米食料品大手クロガー、売上高見通しを下方修正
PYMNTS
公開日時: 2026/09/11 16:25
Sentiment Analysis
米国の食料品大手クロガー(KR)は、消費者の節約志向の高まりやマクロ経済環境の厳しさを受け、2026年度通期の既存店売上高(燃料を除く)の見通しを下方修正しました。同社が9月11日の第2四半期決算説明会で明らかにしました。
クロガーは、既存店売上高(燃料を除く)の見通しを、6月に発表した1.0%~2.0%から0.2%~0.8%に引き下げました。これは、8月15日に終了した第2四半期の既存店売上高(燃料を除く)が前年同期比0.2%増にとどまったことを受けての修正です。2025年度第2四半期の同指標は3.4%増でした。

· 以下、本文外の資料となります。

Lemma signerState_emits : emits state_read signerState.
Proof.
  unfold signerState, count. repeat emits_step. destruct r as [l|e]; [|by split; [repeat constructor|]].
  repeat emits_step. destruct r as [p|e]; [|by split; [repeat constructor|]].
  repeat emits_step. destruct r as [b|e]; repeat emits_step; [|by split; [repeat constructor|]].
  split; [by repeat constructor|]. intros st [= <-]. by exists b.
Qed.

Lemma state_cleared cs st : state_read cs (Ok st) -> gap st <= 0 -> cleared cs.
Proof.
  intros [_ H] Hgap. destruct (H st eq_refl) as (b & _ & ->). exists [], (ss_latest st), (ss_pending st), [EBalance (Ok b)].
  split_and!; [done|unfold gap in Hgap; lia|by repeat constructor].
Qed.

Definition clears (calls : list evm_call) (r : result unit) : Prop := cancelled calls /\ (r = Ok tt -> cleared calls).

Lemma clears_after cs cs' r : cancelled cs -> clears cs' r -> clears (cs ++ cs') r.
Proof. intros Hc [H1 H2]. split; [by apply cancelled_app|]. intros Hr. apply cleared_after. auto. Qed.

Lemma cancel_cancelled cs st cs' : state_read cs (Ok st) -> Forall (cancels (ss_latest st)) cs' -> cancelled (cs ++ cs').
Proof.
  intros [Hs Hst] Hc tx a [H|H]%elem_of_app; [by apply (proj1 (list.Forall_forall _ _) Hs) in H|].
  exists (ss_latest st). apply (proj1 (list.Forall_forall _ _) Hc) in H. split; [exact H|].
  destruct (Hst st eq_refl) as (b & _ & ->). left.
Qed.

Lemma clear_loop_emits n : emits clears (clear_loop cfg n).
Proof.
  induction n as [|n IH]; cbn [clear_loop]; emits_step; (eapply emits_mono; [|apply signerState_emits]).
  - intros cs [st|e] [Hs _]; repeat emits_step; split; [|done| |done]; apply cancelled_none; [by rewrite app_nil_r|done].
  - intros cs [st|e] Hst; [|split; [apply cancelled_none, Hst|done]].
    destruct (gap st <=? 0) eqn:Eg; bool_to_prop.
    + repeat emits_step. rewrite app_nil_r. split; [apply cancelled_none, Hst|]. intros _. by eapply state_cleared.
    + emits_step. eapply emits_mono; [|apply cancelNonce_makes]. intros cs' r Hc. pose proof (cancel_cancelled _ _ _ Hst Hc).
      destruct r as [u|e]; [|by split]. eapply emits_mono; [|exact IH]. intros cs'' r Hr.
      rewrite app_assoc. by apply clears_after.
Qed.

Lemma autoClear_emits : emits clears (autoClearPendingNoncesIfNeeded cfg).
Proof.
  unfold autoClearPendingNoncesIfNeeded. emits_step. eapply emits_mono; [|apply signerState_emits].
  intros cs [st|e] Hst; [|split; [apply cancelled_none, Hst|done]].
  assert (Hno : cancelled cs) by apply cancelled_none, Hst.
  destruct (gap st <=? 0) eqn:Eg; bool_to_prop.
  - repeat emits_step. rewrite app_nil_r. split; [done|]. intros _. by eapply state_cleared.
  - destruct (AUTO_CLEAR_ENABLED cfg); cbn [negb]; [|repeat emits_step; by rewrite app_nil_r].
    destruct (ss_balance st <=? 0); [repeat emits_step; by rewrite app_nil_r|].
    eapply emits_mono; [|apply clear_loop_emits]. intros cs' r Hr. by apply clears_after.
Qed.

(** ** Sending *)

(** A transaction of the contract leaves the nonce to the library. *)
Definition is_write (c : evm_call) : bool :=
  match c with ESend tx _ => match tx_nonce tx with None => true | Some _ => false end | _ => false end.

(** The hash of a transaction of the contract the node took. *)
Definition written (c : evm_call) : option string :=
  match c with
  | ESend tx (Ok hash) => match tx_nonce tx with None => Some hash | Some _ => None end
  | _ => None
  end.

Definition writes (calls : list evm_call) : list string := omap written calls.

(** No transaction of the contract is sent while one of the signer is pending. *)
Definition guarded (calls : list evm_call) : Prop :=
  forall before c after, calls = before ++ c :: after -> is_write c = true -> cleared before.

Lemma writes_app cs cs' : writes (cs ++ cs') = writes cs ++ writes cs'.
Proof. apply omap_app. Qed.

Lemma app_cons_inv {A} (l1 l2 before after : list A) c :
  l1 ++ l2 = before ++ c :: after -> (exists k, l1 = before ++ c :: k) \/ (exists k, before = l1 ++ k /\ l2 = k ++ c :: after).
Proof.
  intros H. apply app_eq_inv in H as [(k & -> & Hk)|(k & -> & Hk)]; [|by right; exists k].
  destruct k as [|c' k]; cbn in Hk; [right; exists []; by rewrite !app_nil_r|]. injection Hk as <- _. left. by exists k.
Qed.

Lemma guarded_app cs cs' : guarded cs -> guarded cs' -> guarded (cs ++ cs').
Proof.
  intros H1 H2 before c after Heq Hc. apply app_cons_inv in Heq as [[k ->]|(k & -> & ->)]; [by eapply H1|].
  apply cleared_after. by eapply H2.
Qed.

Lemma guarded_none cs : Forall (fun c => is_write c = false) cs -> guarded cs.
Proof.
  intros H before c after -> Hc. apply Forall_app in H as [_ H]. apply list.Forall_cons in H as [H _]. congruence.
Qed.

(** The calls of the send loop that come to nothing. *)
Definition failed_send (data : string) (gasLimit : Z) (c : evm_call) : Prop :=
  match c with
  | EFees _ | ESleep _ => True
  | ESend tx (Throw _) => exists fees, tx = contract_tx cfg data gasLimit fees
  | _ => False
  end.

Record sent (data : string) (gasLimit : Z) (n : nat) (calls : list evm_call) (r : result (result string)) : Prop := {
  st_bounded : (length (List.filter is_write calls) <= n)%nat;
  st_shape : exists failed,  Forall (failed_send data gasLimit) failed /\
    ((exists e, r = Ok (Throw e) /\ calls = failed) \/
     (exists hash fees, r = Ok (Ok hash) /\ calls = failed ++ [ESend (contract_tx cfg data gasLimit fees) (Ok hash)]));
}.

Lemma sent_after data gasLimit n m cs cs' r :
  Forall (failed_send data gasLimit) cs -> (length (List.filter is_write cs) <= m)%nat -> sent data gasLimit n cs' r ->
  sent data gasLimit (m + n) (cs ++ cs') r.
Proof.
  intros Hcs Hl [Hb (failed & Hf & Hr)]. split.
  - rewrite List.filter_app, length_app. lia.
  - exists (cs ++ failed). split; [by apply Forall_app|]. destruct Hr as [(e & -> & ->)|(h & fees & -> & ->)]; [left; by exists e|].
    right. exists h, fees. by rewrite app_assoc.
Qed.

Lemma send_loop_emits n k data gasLimit err : emits (sent data gasLimit n) (send_loop cfg n k data gasLimit err).
Proof.
  revert k err. induction n as [|n IH]; intros k err; cbn [send_loop].
  - emits_step. split; [cbn; lia|]. exists []. split; [constructor|]. left. by eexists.
  - emits_step. emits_step. emits_step.
    eapply (emits_mono (fun cs _ => exists a, cs = [EFees a])).
    2: { unfold feeOverridesFor. repeat emits_step. destruct r as [fee|e]; [|by eexists].
         repeat case_scrut; repeat emits_step; by eexists. }
    assert (Hretry : forall cs e, Forall (failed_send data gasLimit) cs -> (length (List.filter is_write cs) <= 1)%nat ->
      emits (fun cs' r => sent data gasLimit (S n) (cs ++ cs') r)
        (_ ← sleep (350 * k); send_loop cfg n (k + 1) data gasLimit (Some e))).
    { intros cs e Hcs Hl. unfold sleep. repeat emits_step. eapply emits_mono; [|apply IH]. intros cs' r Hr.
      rewrite app_assoc. apply (sent_after _ _ n 1); [by apply Forall_app; split; [|repeat constructor]| |done].
      rewrite List.filter_app, length_app. cbn. lia. }
    intros cs [fees|e] [a ->]; [|by apply Hretry; [repeat constructor|cbn; lia]].
    unfold send. emits_step. destruct r as [hash|e].
    + emits_step. cbn [app]. split; [cbn; lia|]. exists [EFees a]. split; [by repeat constructor|].
      right. by exists hash, fees.
    + apply Hretry; [|cbn; lia]. repeat constructor. by exists fees.
Qed.

(** What the trace shows of sending one transaction of the contract, but for how
    often it is sent. *)
Record sends_ok (data : string) (gasLimit : Z) (calls : list evm_call) : Prop := {
  so_txs tx a : ESend tx a ∈ calls ->
    (exists fees, tx = contract_tx cfg data gasLimit fees) \/
    (exists nonce, is_cancel nonce tx /\ ECount latest (Ok nonce) ∈ calls);
  so_guarded : guarded calls;
}.

Lemma sends_ok_app data gasLimit cs cs' : sends_ok data gasLimit cs -> sends_ok data gasLimit cs' -> sends_ok data gasLimit (cs ++ cs').
Proof.
  intros [T1 G1] [T2 G2]. split; [|by apply guarded_app].
  intros tx a [H|H]%elem_of_app; [apply T1 in H|apply T2 in H];
    (destruct H as [?|(n & ? & ?)]; [by left|right; exists n; split; [done|]; apply elem_of_app; auto]).
Qed.

Lemma sends_ok_quiet data gasLimit cs : Forall (fun c => is_send c = false) cs -> sends_ok data gasLimit cs.
Proof.
  intros H. split.
  - intros tx a Hin. by apply (proj1 (list.Forall_forall _ _) H) in Hin.
  - apply guarded_none. eapply list.Forall_impl; [exact H|]. by intros [].
Qed.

クロガーのグレッグ・フォーラン最高経営責任者(CEO)は、「顧客は依然として圧迫されており、それが業界全体に影響を与えている」と述べました。また、「年初からユニット(販売数量)の伸びは鈍化している。SNAP(食料品補助金)給付金の削減、燃料価格の上昇、消費者の信頼感の低下などが家計を圧迫している。顧客は必要不可欠なものにより多くのお金を使っている」と説明しました。
同社のデビッド・ケンナーリー最高財務責任者(CFO)は、第2四半期の売上高が予想よりも軟調だったと指摘しました。その要因として、インフレ抑制法(Inflation Reduction Act)による薬価引き下げの影響で1.4%ポイント、ブランド品からジェネリック医薬品へのシフトで0.6%ポイント、サイクロスポラ(食中毒の原因菌)の集団発生による生鮮食品売上高の減少で0.35%ポイント、卵のデフレで0.3%ポイント、それぞれ既存店売上高(燃料を除く)が押し下げられたと説明しました。これらを合計すると、第2四半期の既存店売上高(燃料を除く)は2.65%ポイントのマイナス要因となったとのことです。
ケンナーリーCFOは、「年初からの多くの要因により、食料品の販売数量は第1四半期と比較してわずかに減速した。これは、第1四半期よりも若干高かった全体的な食品インフレによって一部相殺された」と付け加えました。
クロガーは、上半期の業績と、年末まで続くであろう圧力要因を考慮して、通期の既存店売上高(燃料を除く)の見通しを更新したとしています。また、第3四半期の序盤においてもサイクロスポラの残存影響が見られるものの、状況は改善に向かっているものの、その影響がいつまで続くかについては慎重な見方をしており、当四半期の売上高(燃料を除く)にもいくらかの逆風が見込まれると述べています。